### TASK TO COMPLETE:
Which lines of the records contain the word "Hcnt"? Copy each one.

[Saved entries]
- Opening Delimiter -

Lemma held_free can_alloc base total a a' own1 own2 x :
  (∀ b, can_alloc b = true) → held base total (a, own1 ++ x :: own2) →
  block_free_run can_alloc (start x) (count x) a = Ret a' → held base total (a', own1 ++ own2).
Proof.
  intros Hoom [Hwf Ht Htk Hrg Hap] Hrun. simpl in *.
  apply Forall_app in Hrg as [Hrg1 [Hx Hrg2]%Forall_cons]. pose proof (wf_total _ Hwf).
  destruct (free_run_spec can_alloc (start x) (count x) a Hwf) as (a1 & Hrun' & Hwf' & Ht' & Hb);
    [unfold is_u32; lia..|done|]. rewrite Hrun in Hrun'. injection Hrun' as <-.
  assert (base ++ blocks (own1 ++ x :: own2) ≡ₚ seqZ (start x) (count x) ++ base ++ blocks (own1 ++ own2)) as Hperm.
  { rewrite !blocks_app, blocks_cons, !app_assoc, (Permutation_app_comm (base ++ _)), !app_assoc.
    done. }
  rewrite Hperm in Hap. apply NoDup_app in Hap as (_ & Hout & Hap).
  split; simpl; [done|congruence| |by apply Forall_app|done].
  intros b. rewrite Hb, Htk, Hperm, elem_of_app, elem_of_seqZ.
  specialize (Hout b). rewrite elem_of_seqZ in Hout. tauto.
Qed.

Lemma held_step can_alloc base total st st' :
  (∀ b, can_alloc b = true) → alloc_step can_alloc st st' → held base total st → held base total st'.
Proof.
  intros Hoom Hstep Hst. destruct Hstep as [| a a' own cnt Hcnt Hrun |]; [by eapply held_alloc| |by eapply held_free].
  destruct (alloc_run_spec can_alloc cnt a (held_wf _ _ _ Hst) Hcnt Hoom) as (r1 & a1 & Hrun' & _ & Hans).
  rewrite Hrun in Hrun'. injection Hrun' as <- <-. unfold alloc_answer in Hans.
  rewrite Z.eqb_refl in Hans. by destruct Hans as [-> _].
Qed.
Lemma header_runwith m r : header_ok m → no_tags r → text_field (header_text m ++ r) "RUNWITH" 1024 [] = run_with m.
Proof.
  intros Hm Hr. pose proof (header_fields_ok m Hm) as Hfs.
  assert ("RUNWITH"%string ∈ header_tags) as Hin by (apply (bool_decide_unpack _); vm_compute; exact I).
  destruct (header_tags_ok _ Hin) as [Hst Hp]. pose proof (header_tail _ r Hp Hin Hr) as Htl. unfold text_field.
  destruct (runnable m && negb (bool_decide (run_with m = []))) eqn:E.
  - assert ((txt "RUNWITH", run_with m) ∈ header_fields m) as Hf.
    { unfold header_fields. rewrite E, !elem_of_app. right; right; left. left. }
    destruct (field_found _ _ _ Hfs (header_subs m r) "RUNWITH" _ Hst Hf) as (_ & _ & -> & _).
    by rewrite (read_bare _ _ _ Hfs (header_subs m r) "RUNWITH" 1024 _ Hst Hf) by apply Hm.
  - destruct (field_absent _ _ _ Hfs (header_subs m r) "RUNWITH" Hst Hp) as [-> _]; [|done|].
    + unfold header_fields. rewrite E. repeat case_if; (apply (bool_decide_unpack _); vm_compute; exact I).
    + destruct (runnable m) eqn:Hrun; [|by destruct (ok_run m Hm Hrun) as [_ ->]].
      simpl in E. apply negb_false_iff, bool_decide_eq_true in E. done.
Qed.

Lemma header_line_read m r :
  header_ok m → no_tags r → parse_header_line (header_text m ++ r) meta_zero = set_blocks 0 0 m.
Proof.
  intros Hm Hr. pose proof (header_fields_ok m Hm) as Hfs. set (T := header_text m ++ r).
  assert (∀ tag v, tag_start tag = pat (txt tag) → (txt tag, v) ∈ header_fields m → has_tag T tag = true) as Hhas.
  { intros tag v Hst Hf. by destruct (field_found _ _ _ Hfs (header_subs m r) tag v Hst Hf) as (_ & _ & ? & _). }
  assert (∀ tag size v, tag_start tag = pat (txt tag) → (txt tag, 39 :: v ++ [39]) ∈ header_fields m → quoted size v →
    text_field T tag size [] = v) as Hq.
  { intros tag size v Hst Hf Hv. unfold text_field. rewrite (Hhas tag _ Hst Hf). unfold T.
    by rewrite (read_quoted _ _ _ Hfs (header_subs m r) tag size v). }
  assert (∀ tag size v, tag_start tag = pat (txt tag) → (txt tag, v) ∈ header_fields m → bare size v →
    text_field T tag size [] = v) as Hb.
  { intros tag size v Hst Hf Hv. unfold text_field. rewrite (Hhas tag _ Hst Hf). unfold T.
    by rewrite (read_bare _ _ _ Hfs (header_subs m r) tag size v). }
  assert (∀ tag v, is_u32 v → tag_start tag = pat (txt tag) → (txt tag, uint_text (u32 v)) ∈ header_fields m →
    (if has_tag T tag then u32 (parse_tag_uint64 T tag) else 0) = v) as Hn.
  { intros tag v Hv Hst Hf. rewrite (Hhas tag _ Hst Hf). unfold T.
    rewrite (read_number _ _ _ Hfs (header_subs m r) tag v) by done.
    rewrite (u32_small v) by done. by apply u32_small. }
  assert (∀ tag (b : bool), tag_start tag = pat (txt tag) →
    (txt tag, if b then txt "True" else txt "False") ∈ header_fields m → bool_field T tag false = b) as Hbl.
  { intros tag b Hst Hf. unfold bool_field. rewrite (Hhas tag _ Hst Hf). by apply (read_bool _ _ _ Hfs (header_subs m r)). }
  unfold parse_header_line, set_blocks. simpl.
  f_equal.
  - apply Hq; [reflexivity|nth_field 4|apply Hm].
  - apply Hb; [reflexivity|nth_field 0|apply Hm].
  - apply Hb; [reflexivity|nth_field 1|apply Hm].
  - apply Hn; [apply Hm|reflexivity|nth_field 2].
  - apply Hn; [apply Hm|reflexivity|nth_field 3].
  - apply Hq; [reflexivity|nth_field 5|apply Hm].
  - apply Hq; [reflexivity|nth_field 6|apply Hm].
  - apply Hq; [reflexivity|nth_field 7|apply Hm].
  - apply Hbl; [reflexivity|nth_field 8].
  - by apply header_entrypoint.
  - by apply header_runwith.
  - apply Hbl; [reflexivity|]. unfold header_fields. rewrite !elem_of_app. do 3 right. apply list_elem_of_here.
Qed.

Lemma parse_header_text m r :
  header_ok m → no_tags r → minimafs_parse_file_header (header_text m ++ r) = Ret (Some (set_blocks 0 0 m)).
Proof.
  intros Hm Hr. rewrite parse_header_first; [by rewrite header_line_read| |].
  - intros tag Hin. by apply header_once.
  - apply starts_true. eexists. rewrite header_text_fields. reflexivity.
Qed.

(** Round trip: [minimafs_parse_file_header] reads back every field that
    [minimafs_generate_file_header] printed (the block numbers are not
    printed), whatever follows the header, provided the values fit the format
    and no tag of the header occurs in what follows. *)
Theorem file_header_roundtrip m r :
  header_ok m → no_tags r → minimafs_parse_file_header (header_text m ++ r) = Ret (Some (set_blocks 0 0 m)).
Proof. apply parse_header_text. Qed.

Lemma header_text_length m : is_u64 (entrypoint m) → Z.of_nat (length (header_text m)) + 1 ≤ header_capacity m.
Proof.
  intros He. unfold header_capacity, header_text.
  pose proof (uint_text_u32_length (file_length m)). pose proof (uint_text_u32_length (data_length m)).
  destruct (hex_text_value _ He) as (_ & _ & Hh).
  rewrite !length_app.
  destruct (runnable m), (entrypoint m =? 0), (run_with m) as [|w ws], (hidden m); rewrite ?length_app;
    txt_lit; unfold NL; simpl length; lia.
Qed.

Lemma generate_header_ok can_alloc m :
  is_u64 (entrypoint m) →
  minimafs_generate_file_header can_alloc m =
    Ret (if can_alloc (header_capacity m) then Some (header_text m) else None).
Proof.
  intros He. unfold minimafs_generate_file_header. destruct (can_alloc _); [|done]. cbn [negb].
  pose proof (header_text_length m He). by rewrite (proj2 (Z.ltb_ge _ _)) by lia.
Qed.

- Closing Delimiter -

### YOUR SOLUTION:
  intros Hoom Hstep Hst. destruct Hstep as [| a a' own cnt Hcnt Hrun |]; [by eapply held_alloc| |by eapply held_free].
  destruct (alloc_run_spec can_alloc cnt a (held_wf _ _ _ Hst) Hcnt Hoom) as (r1 & a1 & Hrun' & _ & Hans).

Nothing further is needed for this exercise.